ABI 7300型實時熒光定量PCR分析儀,DYY-10C型電泳儀,BIO-RAD凝膠成像系統(tǒng)。

1.3 方法

1.3.1 研究對象 分別于2008年12月-2009年2月(秋冬季節(jié))、2009年6月-8月(春夏季節(jié))在北京友誼醫(yī)院體檢的健康育齡期婦女97例(春夏季63例,秋冬季34例)。
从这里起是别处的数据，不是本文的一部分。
(* ===== verification/OffloadFacts.v ===== *)
(** Correctness of the offloading manager for any cache policy that keeps the laws
    of [PolicyLaws]; LRU and ARC keep them. *)

From Stdlib Require Import QArith.QArith QArith.Qround.
From S2P Require Import Prelude Offload.
Local Open Scope Z_scope.

(** ** What the manager relies on *)

Class PolicyLaws (P : Type) `{CachePolicy P} := {
  (** the blocks the policy holds, in any order *)
  contents : P -> entries;
  policy_ok : P -> Prop;
  law_init n : policy_ok (policy_init n) /\ contents (policy_init n) = [];
  law_nodup p : policy_ok p -> NoDup (contents p).*1;
  law_get p h b : policy_ok p -> policy_get h p = Some b <-> (h, b) ∈ contents p;
  law_insert p h b : policy_ok p -> policy_get h p = None ->
    policy_ok (policy_insert h b p) /\ contents (policy_insert h b p) ≡ₚ (h, b) :: contents p;
  law_remove p h b : policy_ok p -> (h, b) ∈ contents p ->
    exists p', policy_remove h p = Ok p' /\ policy_ok p' /\ contents p ≡ₚ (h, b) :: contents p';
  law_touch p hs : policy_ok p -> policy_ok (policy_touch hs p) /\ contents (policy_touch hs p) ≡ₚ contents p;
  law_evict p n protected l p' : policy_ok p -> 0 < n -> policy_evict n protected p = Some (l, p') ->
    policy_ok p' /\ zlen l = n /\ contents p ≡ₚ l ++ contents p' /\ Forall (fun e => evictable protected e = true) l;
  law_put p h b b' : policy_ok p -> (h, b) ∈ contents p ->
    policy_ok (policy_put h b' p) /\ exists rest, contents p ≡ₚ (h, b) :: rest /\ contents (policy_put h b' p) ≡ₚ (h, b') :: rest;
}.

(** ** Dictionaries of blocks *)

Module Entries.

Lemma keys_nodup_perm (d d' : entries) : d ≡ₚ d' -> NoDup d.*1 -> NoDup d'.*1.
Proof. by intros ->. Qed.
Definition on_sched {A} : SM A -> XM A := on_fst.
Definition step_vars (f : Step -> Step) : XM unit := on_snd (modify f).

Definition sum_embeds (request : Request) (ids : list Z) : res Z :=
  l ← mapM (get_num_encoder_embeds request) ids; Ok (foldl Z.add 0 l).

(** Taking back what this step scheduled for a request that is preempted. *)
Definition unschedule (id : string) : XM unit :=
  preempted_req ← on_sched (get_request id);
  v ← gets snd;
  left_running ← lift_res (remove_one id (scheduled_running_reqs v));
  n ← lift_res (res_of_option KeyError (Dict.get id (num_scheduled_tokens v)));
  _ ← lift_res (res_of_option KeyError (Dict.get id (req_to_new_blocks v)));
  let preempted_encoder_inputs := default [] (Dict.get id (scheduled_encoder_inputs v)) in
  num_embeds_to_restore ← lift_res (sum_embeds preempted_req preempted_encoder_inputs);
  step_vars (fun v => {| v with
    scheduled_running_reqs := left_running;
    token_budget := token_budget v + n;
    num_scheduled_tokens := Dict.del id (num_scheduled_tokens v);
    req_to_new_blocks := Dict.del id (req_to_new_blocks v);
    scheduled_spec_decode_tokens := Dict.del id (scheduled_spec_decode_tokens v);
    scheduled_encoder_inputs := Dict.del id (scheduled_encoder_inputs v);
    encoder_compute_budget := encoder_compute_budget v + num_embeds_to_restore;
    req_index := req_index v - 1 |}).

(** The choice of the request to preempt, taken out of [running]. *)
Definition take_victim : XM string :=
  s ← gets fst;
  match policy (config s) with
  | PRIORITY =>
      id ← on_sched lowest_priority;
      l ← lift_res (remove_one id (running s));
      on_sched (modify (fun s => {| s with running := l |})) ;;
      v ← gets snd;
      (if decide (id ∈ scheduled_running_reqs v) then unschedule id else mret tt) ;;
      mret id
  | FCFS =>
      id ← lift_res (res_of_option IndexError (last (running s)));
      on_sched (modify (fun s => {| s with running := removelast (running s) |})) ;;
      mret id
  end.

(** The [while True] loop around [allocate_slots]; each turn but the last takes a
    request out of [running], so its length bounds the fuel. *)
Fixpoint allocate_loop (fuel : nat) (id : string) (num_new_tokens : Z) : XM (option KVCacheBlocks) :=
  match fuel with
  | O => raise Diverges
  | Datatypes.S fuel' =>
      request ← on_sched (get_request id);
      s ← gets fst;
      new_blocks ← on_sched (on_kv_request request
        (kv_allocate_slots num_new_tokens 0 None (num_lookahead_tokens (config s)) 0 false 0));
      match new_blocks with
      | Some b => mret (Some b)
      | None =>
          preempted_req ← take_victim;
          on_sched (preempt_request preempted_req) ;;
          step_vars (fun v => {| v with preempted_reqs := preempted_reqs v ++ [preempted_req] |}) ;;
          if String.eqb preempted_req id then mret None else allocate_loop fuel' id num_new_tokens
      end
  end.

(** *** Encoder inputs of one request *)

Definition schedule_encoder (c : SchedulerConfig) (request : Request) (num_computed_tokens num_new_tokens budget : Z)
  : SM (list Z * Z * Z * list Z) :=
  if has_encoder_inputs request then
    on_encoder (EncoderSched.try_schedule_encoder_inputs (sc_is_encoder_decoder c) (sc_disable_chunked_mm_input c)
      ec_connector request num_computed_tokens num_new_tokens budget (if sc_use_eagle c then 1 else 0))
  else mret ([], num_new_tokens, budget, []).

(** The encoder inputs are allocated and recorded; an empty list changes nothing. *)
Definition record_encoder (id : string) (encoder_inputs_to_schedule external_load_encoder_input : list Z)
    (new_encoder_compute_budget : Z) : XM unit :=
  request ← on_sched (get_request id);
  match encoder_inputs_to_schedule with
  | [] => mret tt
  | _ =>
      step_vars (fun v => {| v with scheduled_encoder_inputs := Dict.set id encoder_inputs_to_schedule (scheduled_encoder_inputs v) |}) ;;
      on_sched (on_encoder (mfor encoder_inputs_to_schedule (allocate request))) ;;
      step_vars (fun v => {| v with encoder_compute_budget := new_encoder_compute_budget |})
  end ;;
  on_sched (on_encoder (mfor external_load_encoder_input (allocate request))).

(** *** The RUNNING requests *)

(** The number of tokens before the encoder has its say; [None]: no step is needed. *)
Definition running_num_new_tokens (c : SchedulerConfig) (request : Request) (token_budget : Z) : option Z :=
  if (0 <? num_output_placeholders request)
     && (num_prompt_tokens request + max_tokens request
         <=? num_computed_tokens request + 2 - num_output_placeholders request)
  then None
  else
    let n := num_tokens_with_spec request + num_output_placeholders request - num_computed_tokens request in
    let n := if (0 <? long_prefill_token_threshold c) && (long_prefill_token_threshold c <? n)
             then long_prefill_token_threshold c else n in
    let n := Z.min n token_budget in
    Some (Z.min n (sc_max_model_len c - 1 - num_computed_tokens request)).

(** The draft tokens that fit into the step. *)
Definition scheduled_spec (request : Request) (num_new_tokens : Z) : list Z :=
  let num_scheduled_spec_tokens :=
    num_new_tokens + num_computed_tokens request - num_tokens request - num_output_placeholders request in
  if 0 <? num_scheduled_spec_tokens then py_upto (spec_token_ids request) num_scheduled_spec_tokens else [].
年齡18-45歲,除外淋病、梅毒等性傳播疾病和細菌性、真菌性、滴蟲性陰道疾病。

1.3.2 標本采集 月經(jīng)結束后2-4天,用無菌棉拭子在陰道壁下1/3處旋轉(zhuǎn)數(shù)次,停留30 s至拭子飽和,每根拭子飽和的分泌物體積為0.2 ml,置于無菌試管中立即送檢。

1.3.3 細菌基因組DNA提取 陰道拭子在1.8 ml PBS緩沖液中振蕩混勻,13 000轉(zhuǎn)離心10分鐘,棄上清,收集菌體。按照基因組DNA提純試劑盒說明書提取細菌基因組DNA,-70℃冷凍保存。
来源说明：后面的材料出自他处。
Lemma commit_running_ok b s v cur r bl n budget : phase b s v [] -> cursor s v cur -> find s cur = Some r ->
  0 < n <= token_budget v -> num_computed_tokens r + n < sc_max_model_len (config s) ->
  num_computed_tokens r + n <= num_tokens_with_spec r + num_output_placeholders r ->
  (forall t, num_computed_tokens r <= t <= num_computed_tokens r + n -> kv_holds (kv s) cur t) ->
  exists s' v', commit_running cur bl n [] [] budget (s, v) = (Ok tt, (s', v')) /\ phase b s' v' [] /\ still s s'
    /\ step_skipped_waiting v' = step_skipped_waiting v /\ running s' = running s /\ loop_head s' v' /\ req_index v' = req_index v + 1.
Proof.
  intros [I Hst Hprev] Hcur Hr Hn Hmax Hspec Hh. destruct Hcur as [(l1 & l2 & Hs & Hl & Hi) Hnew Hres].
  pose proof (si_named _ _ _ I _ _ Hr) as Hname. pose proof (si_places _ _ _ I) as Hnd. apply NoDup_app in Hnd as (Hnd & Hdis & _).
  assert (cur ∈ running s) as Hin by (rewrite Hs; set_solver). pose proof (Hdis _ Hin) as Hnq. cbn [app] in Hnq.
  destruct (si_running _ _ _ I cur r) as [F1 F2 F3 F4]; [set_solver|done|]. pose proof (si_fine _ _ _ I _ _ Hr) as [G1 G2 G3 G4 G5].
  assert (scheduled v = scheduled_running_reqs v) as Es by (unfold scheduled; by rewrite Hnew, Hres, !app_nil_r).
  assert (cur ∉ scheduled v) as Hns.
  { rewrite Es. intros Hx%Hl. rewrite Hs in Hnd. apply NoDup_app in Hnd as (_ & Hd & _). apply (Hd _ Hx). by left. }
  set (v1 := {| v with scheduled_running_reqs := scheduled_running_reqs v ++ [cur];
    req_to_new_blocks := Dict.set cur bl (req_to_new_blocks v);
    num_scheduled_tokens := Dict.set cur n (num_scheduled_tokens v);
    token_budget := token_budget v - n; req_index := req_index v + 1 |}).
  set (r' := {| r with spec_token_ids := [] |}).
  set (sp := scheduled_spec r n).
  set (v2 := if 0 <? zlen (spec_token_ids r) then match sp with [] => v1 | l => {| v1 with scheduled_spec_decode_tokens := Dict.set cur l (scheduled_spec_decode_tokens v1) |} end else v1).
  set (s2 := if 0 <? zlen (spec_token_ids r) then {| s with requests := Dict.set cur r' (requests s) |} else s).
  assert (commit_running cur bl n [] [] budget (s, v) = (Ok tt, (s2, v2))) as R.
  { unfold commit_running. rewrite (bind_ok _ _ _ _ _ (vars_ok _ s v)). fold v1.
    rewrite (bind_ok _ _ _ _ _ (sched_ok _ _ v1 _ _ (get_request_ok _ _ _ Hr))). unfold v2, s2, sp.
    destruct (0 <? zlen (spec_token_ids r)).
    - destruct (scheduled_spec r n) as [|x l]; msteps; fold r'; change (request_id r') with (request_id r); rewrite Hname;
        (erewrite record_none; [reflexivity|unfold find; cbn; by rewrite Dict.get_set, decide_True]).
    - msteps. by erewrite record_none. }
  exists s2, v2. split; [exact R|].
  assert (find s2 cur = Some r') as Hr2.
  { unfold s2. destruct (Z.ltb_spec 0 (zlen (spec_token_ids r))) as [_|Hz]; [unfold find; cbn; by rewrite Dict.get_set, decide_True|].
    assert (spec_token_ids r = []) as Hsp by (destruct (spec_token_ids r); [done|rewrite zlen_cons in Hz; pose proof (zlen_nonneg l); lia]).
    rewrite Hr. f_equal. unfold r'. rewrite <- Hsp. by destruct r. }
  assert (s2 = {| s with requests := requests s2 |}) as Es2 by (unfold s2; destruct (0 <? _); by destruct s).
  assert (about cur s s2) as Hab.
  { rewrite Es2. split; [done..| |done|unfold s2; destruct (0 <? _); [by apply Dict.NoDup_set|done] ]. intros x Hx. unfold find. cbn [requests]. unfold s2. destruct (0 <? _); [|done].
    cbn [requests]. by rewrite Dict.get_set, decide_False. }
  assert (v2 = {| v1 with scheduled_spec_decode_tokens := scheduled_spec_decode_tokens v2 |}) as Ev2.
  { unfold v2. destruct (0 <? _); [|done]. by destruct sp. }
  split; [split|].
  - assert (running s2 = running s /\ waiting s2 = waiting s /\ skipped_waiting s2 = skipped_waiting s /\ kv s2 = kv s) as (E1 & E2 & E3 & E4)
      by (by rewrite Es2).
    assert (queued s2 = queued s) as E5 by (unfold queued; by rewrite E2, E3). rewrite Ev2.
    apply (inv_change s s2 cur r r' [] (ids (step_skipped_waiting v))); rewrite ?E1, ?E5, ?E2, ?E3, ?E4; try done.
    + apply (fine_frame None s); [by split|by rewrite Es2|by rewrite E4].
    + apply I.
    + intros x Hx. by right.
    + intros x Hx. by right.
    + intros _. split; [done|by rewrite (ab_config _ _ _ Hab)|done|]. cbn. by rewrite E4.
    + by eapply queue_fine_about; [apply I|done..].
    + by eapply queue_fine_about; [apply I|done..].
  - assert (scheduled_spec_decode_tokens v2 = scheduled_spec_decode_tokens v /\ (spec_token_ids r = [] \/ sp = [])
      \/ scheduled_spec_decode_tokens v2 = Dict.set cur sp (scheduled_spec_decode_tokens v)) as Hsp.
    { unfold v2. destruct (Z.ltb_spec 0 (zlen (spec_token_ids r))) as [_|Hz].
      - destruct sp; [left; split; [done|by right]|by right].
      - left. split; [done|left]. destruct (spec_token_ids r); [done|rewrite zlen_cons in Hz; pose proof (zlen_nonneg l); lia]. }
    assert (running s2 = running s /\ kv s2 = kv s /\ config s2 = config s) as (E1 & E2 & E3) by (by rewrite Es2).
    rewrite Ev2. apply (step_ok_add b s s2 v _ cur n bl); try done; try lia; cbn [scheduled_spec_decode_tokens].
    + intros x. rewrite E1. by intros [?| ->].
    + unfold scheduled. cbn [scheduled_running_reqs scheduled_new_reqs scheduled_resumed_reqs v1]. rewrite Hnew, Hres, !app_nil_r.
      by rewrite Permutation_app_comm.
    + apply (st_encoder _ _ _ Hst).
    + pose proof (st_spec _ _ _ Hst) as [? _]. destruct Hsp as [[-> _]| ->]; [done|by apply Dict.NoDup_set].
    + intros x. destruct Hsp as [[-> _]| ->]; [by right|]. by rewrite Dict.elem_keys_set.
    + intros x Hx. destruct Hsp as [[-> _]| ->]; [done|by rewrite Dict.get_set, decide_False].
    + assert (Dict.get cur (scheduled_spec_decode_tokens v) = None) as Hnone.
      { destruct (Dict.get cur (scheduled_spec_decode_tokens v)) eqn:Eg; [|done]. exfalso. apply Hns, (st_spec _ _ _ Hst), Dict.elem_keys. by eexists. }
      pose proof (scheduled_spec_ok r n Hspec) as Hc. pose proof (scheduled_spec_short r n) as Hd. fold sp in Hc, Hd.
      assert (default [] (Dict.get cur (scheduled_spec_decode_tokens v2)) = sp \/ (spec_token_ids r = []
        /\ default [] (Dict.get cur (scheduled_spec_decode_tokens v2)) = [])) as Hsp'.
      { destruct Hsp as [[-> Hsp]| ->]; [rewrite Hnone|left; by rewrite Dict.get_set, decide_True]. destruct Hsp as [Hsp|Hsp]; [by right|left].
        by rewrite Hsp. }
      exists r'. rewrite E2, E3. cbn [scheduled_spec_decode_tokens]. split_and!; [done|lia|done|..|done];
        change (num_tokens r') with (num_tokens r); change (num_computed_tokens r') with (num_computed_tokens r);
        change (num_output_placeholders r') with (num_output_placeholders r);
        (destruct Hsp' as [->|[Hsp' ->]]; [lia|]); unfold num_tokens_with_spec, num_tokens in *; rewrite ?Hsp' in *;
        change (zlen (@nil Z)) with 0 in *; lia.
  - rewrite Ev2. cbn [preempted_reqs v1]. intros Hp x y. assert (queued s2 = queued s) as -> by (unfold queued; by rewrite Es2).
    intros Hx Hy. rewrite (ab_prev _ _ _ Hab). apply (Hprev Hp x y Hx). rewrite <- (ab_others _ _ _ Hab); [done|].
    intros ->. apply Hnq. apply elem_of_app. by left.
  - split; [by eapply still_about|]. assert (running s2 = running s) as E1 by (by rewrite Es2). rewrite Ev2, E1. do 2 (split; [done|]).
    split; [|done]. split; [|done..]. exists (l1 ++ [cur]), l2. rewrite E1, <- app_assoc. split; [done|]. cbn. split.
    + intros x [Hx|Hx]%elem_of_app; apply elem_of_app; [left; by apply Hl|by right].
    + unfold zlen in *. rewrite length_app. cbn. lia.
Qed.


Lemma running_num_new_tokens_ok c r budget n : running_num_new_tokens c r budget = Some n -> 0 < budget ->
  num_computed_tokens r < sc_max_model_len c -> num_computed_tokens r <= num_tokens r + num_output_placeholders r ->
  0 <= n <= budget /\ num_computed_tokens r + n < sc_max_model_len c
  /\ num_computed_tokens r + n <= num_tokens_with_spec r + num_output_placeholders r.
Proof.
  unfold running_num_new_tokens, num_tokens_with_spec, num_tokens. pose proof (zlen_nonneg (spec_token_ids r)).
  case_match; [done|]. intros [= <-] Hb Hc Ht.
  destruct ((0 <? long_prefill_token_threshold c) && (long_prefill_token_threshold c <?
    zlen (all_token_ids r) + zlen (spec_token_ids r) + num_output_placeholders r - num_computed_tokens r)) eqn:E; breflect; lia.
Qed.

Lemma schedule_encoder_none c r a n budget (s : S) : mm_features r = [] ->
  schedule_encoder ec_connector c r a n budget s = (Ok ([], n, budget, []), s).
Proof. intros Hr. unfold schedule_encoder, has_encoder_inputs, num_encoder_inputs. by rewrite Hr. Qed.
1.3.4 引物合成 根據(jù)參考文獻[1-4]合成乳酸桿菌屬、卷曲乳酸桿菌、詹氏乳酸桿菌、加氏乳酸桿菌、嗜酸乳酸桿菌、惰性乳酸桿菌16SrRNA基因特異性引物。

1.3.5 16SrRNA基因常規(guī)PCR檢測 25 μ l反應體系 ,引物各 1 μ l(10 μ mol/L)、dNTPs 200 μ mol/L 、MgCl21.5 mmol/L、KCl 50 mmol/L、Tris-HCl 10 mmol/L、TaqDNA聚合酶1U、模板 2 μ l,超純水補足體積。5種乳酸桿菌特異性引物、PCR反應條件及擴增產(chǎn)物片段大小見表1。

表1 乳酸桿菌特異性16SrRNA基因引物序列、反應條件、產(chǎn)物片段

1.3.6 熒光定量PCR標準品制備 將乳酸桿菌ATCC標準菌株在MRS、ROGSA培養(yǎng)基上進行培養(yǎng)。挑取單個菌落,提取細菌基因組DNA進行常規(guī)PCR擴增,2%瓊脂糖凝膠電泳檢測。陽性產(chǎn)物切膠純化回收,與pMD19-T Simple Vector載體進行連接反應,具體步驟按照試劑盒說明書進行。轉(zhuǎn)化入E.coli DH5α感受態(tài)細胞,在X-gal/ITPG培養(yǎng)基上進行藍白斑篩選。挑取帶有重組質(zhì)粒轉(zhuǎn)化子的白色菌落在SOC液體培養(yǎng)基37℃振蕩培養(yǎng)過夜。提取重組質(zhì)粒測序鑒定,紫外分光光度計測定核酸濃度,確定拷貝數(shù),連續(xù)10倍稀釋后檢測得到的CT值與樣品濃度繪制熒光定量PCR標準曲線。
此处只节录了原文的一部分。